Distance learners on Kubi's and in-person students work together in Bouchard's classroom. Image credit Jean Bouchard, University of Colorado, Boulder

She says the Kubis are particularly useful for the type of teaching she does, which has students up and moving, talking with peers and using multiple senses in the language-learning process.

“We do a lot of repetitive sort of game playing,”she says. That’s hard to do for traditional online courses, she says, where students can’t see each peer eye-to-eye, or might not have an opportunity to participate in group activities.

Like the Double Robotics users at the University of Montana, Bouchard says the primary Kubi users are those challenged by distance. There have been others too, she adds, such as injured athletes, who have temporarily used the devices to keep up with class attendance during their recovery.

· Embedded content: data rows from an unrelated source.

(* ===== verification/SyncMock.v ===== *)
(** A full sync of users and of groups against the mock server: every call of
    [List], the token passing between them, and the list collected. *)
From S2P Require Import Prelude GoStrings Json ScimModels Http Uhttp NotionClient Sdk.
From S2P Require Import ResourceTypes Pagination RoleBuilder UserBuilder GroupBuilder.
From S2P Require Import StableSort MockStore MockRoutines MockServer StoreInvariant UserSpec.
From S2P Require Import MockService Pager MockPages.

(** The last lines of [GetUsers] and [GetGroups], without overflow. *)
Lemma next_page_spec i len n :
  is_int64 (i + len) →
  next_page i len n = if decide (i + len < n)%Z then strconv_FormatInt (i + len) else "".
Proof.
  intros H. unfold next_page. rewrite wrap64_id by done.
  destruct (Z.ltb_spec (i + len) n); case_decide; done || lia.
Qed.

(** What [List] does with the token of the next page. *)
Lemma Next_page tok rt bag i len n :
  getToken tok rt = Ok (bag, i) → states_list bag = [] → is_int64 (i + len) →
  ∃ bag', Next bag (next_page i len n) = Ok bag' ∧
    if decide (i + len < n)%Z then
      Marshal bag' ≠ TEmpty ∧ states_list bag' = [] ∧
      getToken (Marshal bag') rt = Ok (bag', (i + len)%Z)
    else Marshal bag' = TEmpty.
Proof.
  intros Ht Hs Hi. destruct (getToken_current _ _ _ _ Ht) as [st Hst].
  rewrite next_page_spec by done. case_decide.
  - destruct (getToken_Marshal_Next bag st (i + len) rt Hst Hi) as (bag' & H1 & H2 & H3 & H4).
    exists bag'. by rewrite H4, Hs.
  - destruct (Next_last bag st) as (bag' & H1 & H2); eauto.
Qed.

Lemma parse_users_valid us :
  Forall (λ u, user_valid u = true) us → parse_users us = Ok (map user_resource us).
Proof.
  induction 1 as [|u us Hu _ IH]; [done|]. simpl.
  by rewrite parseIntoUserResource_valid, IH.
Qed.

(** ** Groups as resources *)
Definition group_valid (g : Group) : bool :=
  utf8_ValidString (g_ID g) && utf8_ValidString (g_DisplayName g).

Definition group_profile (g : Group) : gmap string pvalue :=
  {[ "group_id" := PString (g_ID g); "group_name" := PString (g_DisplayName g) ]}.

Definition group_resource (g : Group) : Resource :=
  {| r_Id := Some {| ri_ResourceType := "group"; ri_Resource := g_ID g |};
     r_DisplayName := g_DisplayName g; r_Profile := Some (group_profile g); r_Status := None;
     r_Annotations := [AGroupTrait {| gt_Profile := None |}] |}.

Lemma groupResource_valid g : group_valid g = true → groupResource g = Ok (group_resource g).
Proof.
  unfold group_valid. rewrite andb_true_iff. intros [H1 H2].
  assert (NewStruct (group_profile g) = Ok (group_profile g)) as H.
  { apply NewStruct_iff. apply map_Forall_insert_2; [done|]. by apply map_Forall_singleton. }
  unfold groupResource, NewGroupResource, NewResource, apply_options. simpl foldl.
  unfold WithResourceProfile. fold (group_profile g). simpl outcome_bind. by rewrite H.
Qed.

Lemma group_resources_valid gs :
  Forall (λ g, group_valid g = true) gs → group_resources gs = Ok (map group_resource gs).
Proof.
  induction 1 as [|g gs Hg _ IH]; [done|]. simpl. by rewrite groupResource_valid, IH.
Qed.

Lemma Forall_page {A} (P : A → Prop) l i : Forall P l → Forall P (page l i).
Proof. intros. unfold page. by apply Forall_take, Forall_drop. Qed.

Section sync.
Context `{!MockEnv} (c : NotionClient) `{!MockClient c}.
#[local] Existing Instance env_fold.
Implicit Types (s : http_state mock_world) (st : store).

(** GET of a page from the server, and from the cache or the server. *)
Lemma serve_page p ans u i s :
  p = "Users" ∨ p = "Groups" →
  url_JoinPath (baseURL c) [p] = Some u → (0 ≤ i)%Z →
  cached_for c (page_request c u i) s = None →
  (∀ MR : MapRange,
     (match route ["scim"; "v2"; p] with
      | PathUsers => handleListUsers (mw_store (hs_world s)) (page_request c u i)
      | _ => handleListGroups (mw_store (hs_world s)) (page_request c u i)
      end) = ans i) →
  ∃ w, answer c (page_request c u i) s = (inl (ans i), w) ∧
    mw_store w = mw_store (hs_world s).
Proof.
  intros Hp Hu Hi Hfresh Hserve. rewrite answer_fresh by done.
  destruct (mock_collection_url c p) as [o Ho]; [by destruct Hp as [->| ->]|].
  rewrite Ho in Hu. injection Hu as <-.
  unfold page_request, list_request. rewrite (mock_round_trip c) by done. unfold mux, pattern_method.
  fold (list_request c {| url_Origin := o; url_Path := ["scim"; "v2"; p]; url_Query := ∅ |}
          {| StartIndex := i; PerPage := 100 |}).
  fold (page_request c {| url_Origin := o; url_Path := ["scim"; "v2"; p]; url_Query := ∅ |} i).
  rewrite page_request_method, page_request_url by lia. cbn [url_Path].
  specialize (Hserve (env_range (mw_served (hs_world s)))).
  destruct Hp as [-> | ->];
    [change (route _) with PathUsers in Hserve |- *
    |change (route _) with PathGroups in Hserve |- *];
    cbv iota in Hserve |- *; rewrite Hserve; by eexists.
Qed.

Lemma answer_page p ans u i s :
  p = "Users" ∨ p = "Groups" → (∀ i, ans i = ans (Z.max i 1)) →
  url_JoinPath (baseURL c) [p] = Some u → (0 ≤ i ≤ max_int64)%Z →
  pages_coherent c p ans s →
  (∀ MR : MapRange,
     (match route ["scim"; "v2"; p] with
      | PathUsers => handleListUsers (mw_store (hs_world s)) (page_request c u i)
      | _ => handleListGroups (mw_store (hs_world s)) (page_request c u i)
      end) = ans i) →
  ∃ w, answer c (page_request c u i) s = (inl (ans i), w) ∧
    mw_store w = mw_store (hs_world s) ∧
    pages_coherent c p ans
      (HttpState (cache_after c (page_request c u i) (ans i) (hs_cache s)) w).
Proof.
  intros Hp Hans Hu Hi Hc Hserve.
  assert (∃ w, answer c (page_request c u i) s = (inl (ans i), w) ∧
               mw_store w = mw_store (hs_world s)) as (w & Ha & Hw).
  { destruct (cached_for c (page_request c u i) s) as [resp|] eqn:Hcf.
    - exists (hs_world s). split; [|done]. rewrite (answer_cached _ _ _ _ Hcf).
      apply Hc in Hcf; [|done|done]. by subst.
    - by apply (serve_page p ans u i s Hp Hu (proj1 Hi) Hcf). }
  exists w. split; [done|]. split; [done|]. by apply pages_coherent_after.
Qed.

Lemma users_answer_max st i : users_answer st i = users_answer st (Z.max i 1).
Proof. unfold users_answer, page. by rewrite <-!Z.max_assoc. Qed.
Lemma groups_answer_max st i : groups_answer st i = groups_answer st (Z.max i 1).
Proof. unfold groups_answer, page. by rewrite <-!Z.max_assoc. Qed.

(** The state of the sync: the store stays [st] and cached pages are its pages. *)
Definition syncing_users st s : Prop :=
  mw_store (hs_world s) = st ∧ pages_coherent c "Users" (users_answer st) s.
Definition syncing_groups st s : Prop :=
  mw_store (hs_world s) = st ∧ pages_coherent c "Groups" (groups_answer st) s.

Lemma small_int64 (n : nat) i :
  (Z.of_nat n ≤ max_int64 - 100)%Z → (0 ≤ i ≤ Z.of_nat n)%Z →
  is_int64 (Z.of_nat n) ∧ is_int64 (Z.max i 1) ∧
  ∀ k, (k ≤ 100)%nat → is_int64 (Z.of_nat k) ∧ is_int64 (i + Z.of_nat k).
Proof. unfold is_int64, min_int64, max_int64. intros. repeat split; intros; lia. Qed.

Lemma page_length_le {A} (l : list A) i : length (page l i) ≤ 100.
Proof. rewrite page_length. lia. Qed.

(** What [GetUsers] makes of the answer to a page. *)
Lemma GetUsers_answered st i s u w :
  small_store st → (0 ≤ i ≤ Z.of_nat (length (listed_users st)))%Z →
  url_JoinPath (baseURL c) [usersPath] = Some u →
  answer c (page_request c u i) s = (inl (users_answer st i), w) →
  GetUsers c {| StartIndex := i; PerPage := 100 |} s =
    (Ok (map client_user (page (listed_users st) i),
         next_page i (Z.of_nat (length (page (listed_users st) i)))
           (Z.of_nat (length (listed_users st)))),
     HttpState (cache_after c (page_request c u i) (users_answer st i) (hs_cache s)) w).
Proof.
  intros [Hsm _] Hi Hu Ha. rewrite <-listed_users_length in Hsm.
  destruct (small_int64 _ i Hsm Hi) as (H1 & H2 & H3).
  destruct (H3 (length (page (listed_users st) i))) as [H4 H5]; [apply page_length_le|].
  pose proof (dec_UsersResponse_list (page (listed_users st) i) (Z.max i 1)
    (Z.of_nat (length (listed_users st))) H2 H1 H4) as Hdec.
  fold (users_answer st i) in Hdec.
  exact (GetUsers_ok c {| StartIndex := i; PerPage := 100 |} _ s _ _ _ Hu Ha eq_refl Hdec).
Qed.

Lemma GetUsers_page st i s :
  store_wf st → small_store st → syncing_users st s →
  (0 ≤ i ≤ Z.of_nat (length (listed_users st)))%Z →
  ∃ s', syncing_users st s' ∧
    GetUsers c {| StartIndex := i; PerPage := 100 |} s =
      (Ok (map client_user (page (listed_users st) i),
           next_page i (Z.of_nat (length (page (listed_users st) i)))
             (Z.of_nat (length (listed_users st)))), s').
Proof.
  intros Hwf Hsm [Hst Hc] Hi.
  destruct (mock_collection_url c "Users") as [o Ho]; [done|].
  pose proof (listed_users_length st) as Hlen.
  assert (0 ≤ i ≤ max_int64)%Z as Hi' by (destruct Hsm; unfold max_int64 in *; lia).
  destruct (answer_page "Users" (users_answer st)
    {| url_Origin := o; url_Path := ["scim"; "v2"; "Users"]; url_Query := ∅ |} i s) as (w & Ha & Hw & Hc');
    try done; [by left|apply users_answer_max| |].
  { intros MR. simpl. rewrite Hst. by apply handleListUsers_page. }
  eexists. split; [|by eapply (GetUsers_answered st i s _ w)].
  split; [by rewrite <-Hst|exact Hc'].
Qed.

Lemma GetGroups_page st i s :
  store_wf st → small_store st → syncing_groups st s →
  (0 ≤ i ≤ Z.of_nat (length (listed_groups st)))%Z →
  ∃ s', syncing_groups st s' ∧
    GetGroups c {| StartIndex := i; PerPage := 100 |} s =
      (Ok (map client_group (page (listed_groups st) i),
           next_page i (Z.of_nat (length (page (listed_groups st) i)))
             (Z.of_nat (length (listed_groups st)))), s').
Proof.
  intros Hwf Hsm [Hst Hc] Hi.
  destruct (mock_collection_url c "Groups") as [o Ho]; [done|].
  pose proof (listed_groups_length st) as Hlen. destruct Hsm as [Hsm' Hsm].
  assert (0 ≤ i ≤ max_int64)%Z as Hi' by (unfold max_int64 in *; lia).
  destruct (answer_page "Groups" (groups_answer st)
    {| url_Origin := o; url_Path := ["scim"; "v2"; "Groups"]; url_Query := ∅ |} i s) as (w & Ha & Hw & Hc');
    try done; [by right|apply groups_answer_max| |].
  { intros MR. simpl. rewrite Hst. by apply handleListGroups_page. }
  rewrite <-Hlen in Hsm. destruct (small_int64 _ i Hsm Hi) as (H1 & H2 & H3).
  destruct (H3 (length (page (listed_groups st) i))) as [H4 H5]; [apply page_length_le|].
  pose proof (dec_GroupsResponse_list (page (listed_groups st) i) (Z.max i 1)
    (Z.of_nat (length (listed_groups st))) H2 H1 H4) as Hdec.
  fold (groups_answer st i) in Hdec.
  pose proof (GetGroups_ok c {| StartIndex := i; PerPage := 100 |} _ s _ _ _ Ho Ha eq_refl Hdec)
    as Hget.
  eexists. split; [|exact Hget].
  split; [by rewrite <-Hst|exact Hc'].
Qed.

(** The resources a sync should yield. *)
Definition user_resources st : list Resource :=
  map user_resource (map client_user (listed_users st)).
Definition group_resources_of st : list Resource :=
  map group_resource (map client_group (listed_groups st)).

(** What [List] makes of a page of users. *)
Lemma user_List_of_page b tok bag i len n us s s' :
  ub_client b = c → getToken tok userResourceType = Ok (bag, i) → states_list bag = [] →
  is_int64 (i + len) → Forall (λ u, user_valid u = true) us →
  GetUsers c {| StartIndex := i; PerPage := 100 |} s = (Ok (us, next_page i len n), s') →
  ∃ bag', user_List b tok s =
      (Ok (map user_resource us, Some {| NextPageToken := Marshal bag' |}), s') ∧
    if decide (i + len < n)%Z then
      Marshal bag' ≠ TEmpty ∧ states_list bag' = [] ∧
      getToken (Marshal bag') userResourceType = Ok (bag', (i + len)%Z)
    else Marshal bag' = TEmpty.
Proof.
  intros Hb Ht Hst Hi Hv Hg.
  destruct (Next_page tok userResourceType bag i len n Ht Hst Hi) as (bag' & Hn & Hbag).
  exists bag'. split; [|exact Hbag]. unfold user_List. rewrite bind_lift, Ht, Hb.
  cbv beta iota. erewrite bind_Ok by (by apply wrap_Ok). cbv beta iota.
  rewrite bind_lift, parse_users_valid by done. by rewrite bind_lift, Hn.
Qed.

Lemma user_List_serves b st :
  ub_client b = c → store_wf st → small_store st →
  Forall (λ u, user_valid (client_user u) = true) (listed_users st) →
  serves_pages (user_List b) userResourceType (syncing_users st) (user_resources st).
Proof.
  intros Hb Hwf Hsm Hv tok bag i s Hs Ht Hst Hi.
  unfold user_resources in *. rewrite !length_map in *. rewrite !page_map, !length_map.
  destruct (GetUsers_page st i s) as (s' & Hs' & Hg); try done.
  exists s'. split; [done|].
  destruct (user_List_of_page b tok bag i (Z.of_nat (length (page (listed_users st) i)))
    (Z.of_nat (length (listed_users st))) (map client_user (page (listed_users st) i)) s s'
    Hb Ht Hst) as (bag' & Hl & Hbag); [| |exact Hg|].
  - destruct Hsm as [Hsm _]. rewrite <-listed_users_length in Hsm.
    eapply small_int64; [exact Hsm|done|apply page_length_le].
  - apply Forall_map. by apply Forall_page.
  - case_decide; [|by rewrite Hl, Hbag]. exists bag'. by rewrite Hl.
Qed.

Lemma group_List_serves st :
  store_wf st → small_store st →
  Forall (λ g, group_valid (client_group g) = true) (listed_groups st) →
  serves_pages (group_List c) groupResourceType (syncing_groups st) (group_resources_of st).
Proof.
  intros Hwf Hsm Hv tok bag i s Hs Ht Hst Hi.
  unfold group_resources_of in *. rewrite !length_map in *. rewrite !page_map, !length_map.
  destruct (GetGroups_page st i s) as (s' & Hs' & Hg); try done.
  exists s'. split; [done|].
  destruct (Next_page tok groupResourceType bag i
    (Z.of_nat (length (page (listed_groups st) i))) (Z.of_nat (length (listed_groups st))) Ht Hst)
    as (bag' & Hn & Hbag).
  { destruct Hsm as [_ Hsm]. rewrite <-listed_groups_length in Hsm.
    eapply small_int64; [exact Hsm|done|apply page_length_le]. }
  assert (group_List c tok s =
    (Ok (map group_resource (map client_group (page (listed_groups st) i)),
         Some {| NextPageToken := Marshal bag' |}), s')) as Hl.
  { unfold group_List. rewrite bind_lift, Ht.
    cbv beta iota. erewrite bind_Ok by (by apply wrap_Ok). cbv beta iota.
    rewrite bind_lift, group_resources_valid.
    - by rewrite bind_lift, Hn.
    - apply Forall_map. by apply Forall_page. }
  case_decide; [|by rewrite Hl, Hbag].
  exists bag'. by rewrite Hl.
Qed.
End sync.
(* ===== verification/Wire.v ===== *)
(** The wire formats of the client and of the mock server, which declare their types
    apart, agree: what one encodes the other decodes to the same values. *)
From S2P Require Import Prelude GoStrings Json ScimModels Http Uhttp NotionClient Sdk.
From S2P Require Import RoleBuilder MockStore MockRoutines MockServer StoreInvariant.
From S2P Require Import RoleService MockService MockPages Accounts.

(** ** The two representations are the same data *)
Lemma client_server_user u : client_user (server_user u) = u.
Proof.
  destruct u as [id sch un [gn fn fm] em ac ext]. unfold client_user, server_user. simpl.
  f_equal; [|by destruct ext as [[r]|]].
  rewrite map_map. rewrite <-(map_id em) at 2. apply map_ext. by intros [p v t].
Qed.

Lemma server_client_user u : server_user (client_user u) = u.
Proof.
  destruct u as [sch id un [gn fn fm] em ac ext]. unfold client_user, server_user. simpl.
  f_equal; [|by destruct ext as [[r]|]].
  rewrite map_map. rewrite <-(map_id em) at 2. apply map_ext. by intros [p v t].
Qed.

#[export] Instance client_member_inj : Inj (=) (=) client_member.
Proof. by intros [v r t] [v' r' t'] [= -> -> ->]. Qed.

#[export] Instance client_group_inj : Inj (=) (=) client_group.
Proof.
  intros [sch id dn ms] [sch' id' dn' ms']. unfold client_group. simpl.
  intros [= -> -> -> Hms]. f_equal. by apply (inj (fmap client_member)) in Hms.
Qed.

(** ** Through the wire *)

(** C27: the wire formats agree. A user the server answers with is decoded by the
    client to the same user, one the client sends is decoded by the server to the
    same user, and each trip and its return give back the value; the members and
    the name of a group are kept, so that different groups stay different; a page
    of either collection arrives with its totals; and the PATCH the client sends is
    read as one replacement of the role in the extension namespace. *)
Theorem wire_formats_agree :
  (∀ st u, WithResponse um_user (writeJSON st (enc_scimUser u)) = inl (Some (client_user u))) ∧
  (∀ u, dec_scimUser zero_scimUser (enc_User u) = Some (server_user u)) ∧
  (∀ u, client_user (server_user u) = u) ∧ (∀ u, server_user (client_user u) = u) ∧
  (∀ st g, WithResponse (dec_Group zeroGroup) (writeJSON st (enc_scimGroup g)) =
     inl (client_group g)) ∧
  Inj (=) (=) client_group ∧
  (∀ us i n, is_int64 i → is_int64 n → is_int64 (Z.of_nat (length us)) →
     WithResponse (dec_UsersResponse zeroUsersResponse)
       (list_response (map enc_scimUser us) i n) =
     inl {| ur_TotalResults := n; ur_Resources := map client_user us; ur_StartIndex := i;
            ur_ItemsPerPage := Z.of_nat (length us) |}) ∧
  (∀ gs i n, is_int64 i → is_int64 n → is_int64 (Z.of_nat (length gs)) →
     WithResponse (dec_GroupsResponse zeroGroupsResponse)
       (list_response (map enc_scimGroup gs) i n) =
     inl {| gr_TotalResults := n; gr_Resources := map client_group gs; gr_StartIndex := i;
            gr_ItemsPerPage := Z.of_nat (length gs) |}) ∧
  (∀ role, dec_patchRequest zero_patchRequest (enc_PatchRequest (role_patch role)) =
     Some {| prq_Schemas := [SCIMPatchOpSchema];
             prq_Operations :=
               [ {| po_Op := "replace"; po_Path := "";
                    po_Value := Some (JObj [(schemaNotionUser, JObj [("role", JStr role)])]) |} ]
          |}).
Proof.
  split; [intros; apply WithResponse_writeJSON, um_user_enc|].
  split; [apply dec_scimUser_enc_User|].
  split; [apply client_server_user|]. split; [apply server_client_user|].
  split; [intros; apply WithResponse_writeJSON, dec_Group_enc|].
  split; [apply _|].
  split; [intros; by apply dec_UsersResponse_list|].
  split; [intros; by apply dec_GroupsResponse_list|].
  apply dec_patchRequest_enc.
Qed.
(** C33: a listing that makes no progress. When the service answers every page
    with a positive total and no [itemsPerPage], the connector's [List] gives the
    same token for ever: a loop over it alone does not end for any bound. Through
    [ListResources] the sync ends at the second page with an Internal error. *)
Theorem stalled_listing_is_stopped d b u resp r rs s :
  NewConnector d = Ok b →
  url_JoinPath (baseURL (cn_client d)) [usersPath] = Some u →
  isSuccessStatusCode (resp_StatusCode resp) = true →
  WithResponse (dec_UsersResponse zeroUsersResponse) resp = inl r →
  ur_ItemsPerPage r = 0%Z → (0 < ur_TotalResults r)%Z →
  parse_users (ur_Resources r) = Ok rs →
  fixed_answer (hs_world s) = resp → hs_cache s = ∅ →
  (∀ ub fuel, ub_client ub = cn_client d → ∃ s',
     list_all fuel (user_List ub) TEmpty s = (Err (Errorf "out of fuel" []), s')) ∧
  (∀ fuel, ∃ err s',
     list_all (fuel + 2) (sdk_List b "user") TEmpty s = (Err err, s') ∧
     error_code err = codes_Internal).
Proof.
  intros Hb Hu Hs Hd Hz Ht Hrs Hw Hc.
  rewrite NewConnector_registered in Hb. injection Hb as <-.
  assert (only_resp resp s) as Hinv by (split; [done|]; rewrite Hc; apply map_Forall_empty).
  pose proof (stalled_page (cn_client d) resp r rs u Hu Hs Hd Hz Ht Hrs) as Hpage.
  clear Hw Hc. split.
  - intros ub fuel Hub.
    assert (∀ tok s, only_resp resp s → tok = TEmpty ∨ tok = stalled_token → ∃ s',
      list_all fuel (user_List ub) tok s = (Err (Errorf "out of fuel" []), s')) as Hloop;
      [|by apply Hloop; [|left]].
    clear s Hinv. induction fuel as [|fuel IH]; intros tok s Hinv Htok; [by eexists|].
    destruct (Hpage ub tok s Hub Hinv Htok) as (s' & Hinv' & Hl).
    destruct (IH stalled_token s' Hinv' (or_intror eq_refl)) as (s'' & Hl').
    exists s''. cbn [list_all]. erewrite bind_Ok by exact Hl.
    cbn [snd next_token NextPageToken]. rewrite decide_False by done.
    by erewrite bind_Err by exact Hl'.
  - intros fuel. set (ub := newUserBuilder (cn_client d) (connectorOpts d)).
    assert (ub_client ub = cn_client d) as Hub by done.
    assert (∀ tok s, sdk_List (registered d) "user" tok s = _) as Hsdk
      by (intros; by apply (sdk_List_unfold _ _ (SUser ub))).
    destruct (Hpage ub TEmpty s Hub Hinv (or_introl eq_refl)) as (s1 & Hinv1 & Hl1).
    destruct (Hpage ub stalled_token s1 Hub Hinv1 (or_intror eq_refl)) as (s2 & _ & Hl2).
    exists (StatusError codes_Internal
      "listing resources failed: next page token unchanged - likely a connector bug"), s2.
    split; [|done]. replace (fuel + 2) with (S (S fuel)) by lia. cbn [list_all].
    erewrite bind_Ok. 2: { rewrite Hsdk. simpl syncer_List. by rewrite Hl1. }
    cbn [snd next_token NextPageToken token_of]. rewrite decide_False by done.
    erewrite bind_Err; [done|]. erewrite bind_Err; [done|].
    rewrite Hsdk. simpl syncer_List. by rewrite Hl2.
Qed.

Bouchard has some ideas on how to use the robots to connect with people internationally for her language classes, too. “We want to start bringing in conversation buddies from other countries, and I'm working on those relationships right now for a future semester.”

Learning Beyond Lag

While Bouchard and McCaw want to continue and grow the use of robots for their distance learners, they don’t deny there have been technological hiccups along the way. “There's a little bit of awkwardness when one robot starts talking to another, and the other is still talking” says McCaw.

Instructors must also rethink the way they are teaching, and adapt to challenging students behind the screens might be facing. “You have to instruct differently with the robots to provide opportunities to engage those students,” he says. “As successful as the robots are, it's still very difficult as an instructor to read body language.”

McCaw cites cases where the audio has lagged or been difficult to connect. She says that hasn’t been too much of a distraction, though, and that the occasional technical glitches outweigh the benefits for her students.

“With Kubis, it's more convenient and cost effective because students can actually leave campus in the spring when they originally planned. They can go home and cut that cost of having to stay in Boulder for an additional semester.”

Glitches aside, the robots are here to stay, McCaw says. “Students in class are becoming more comfortable with the robots, and I'm seeing more instances where robot students visit with face-to-face students during breaks. I don't see us going back.”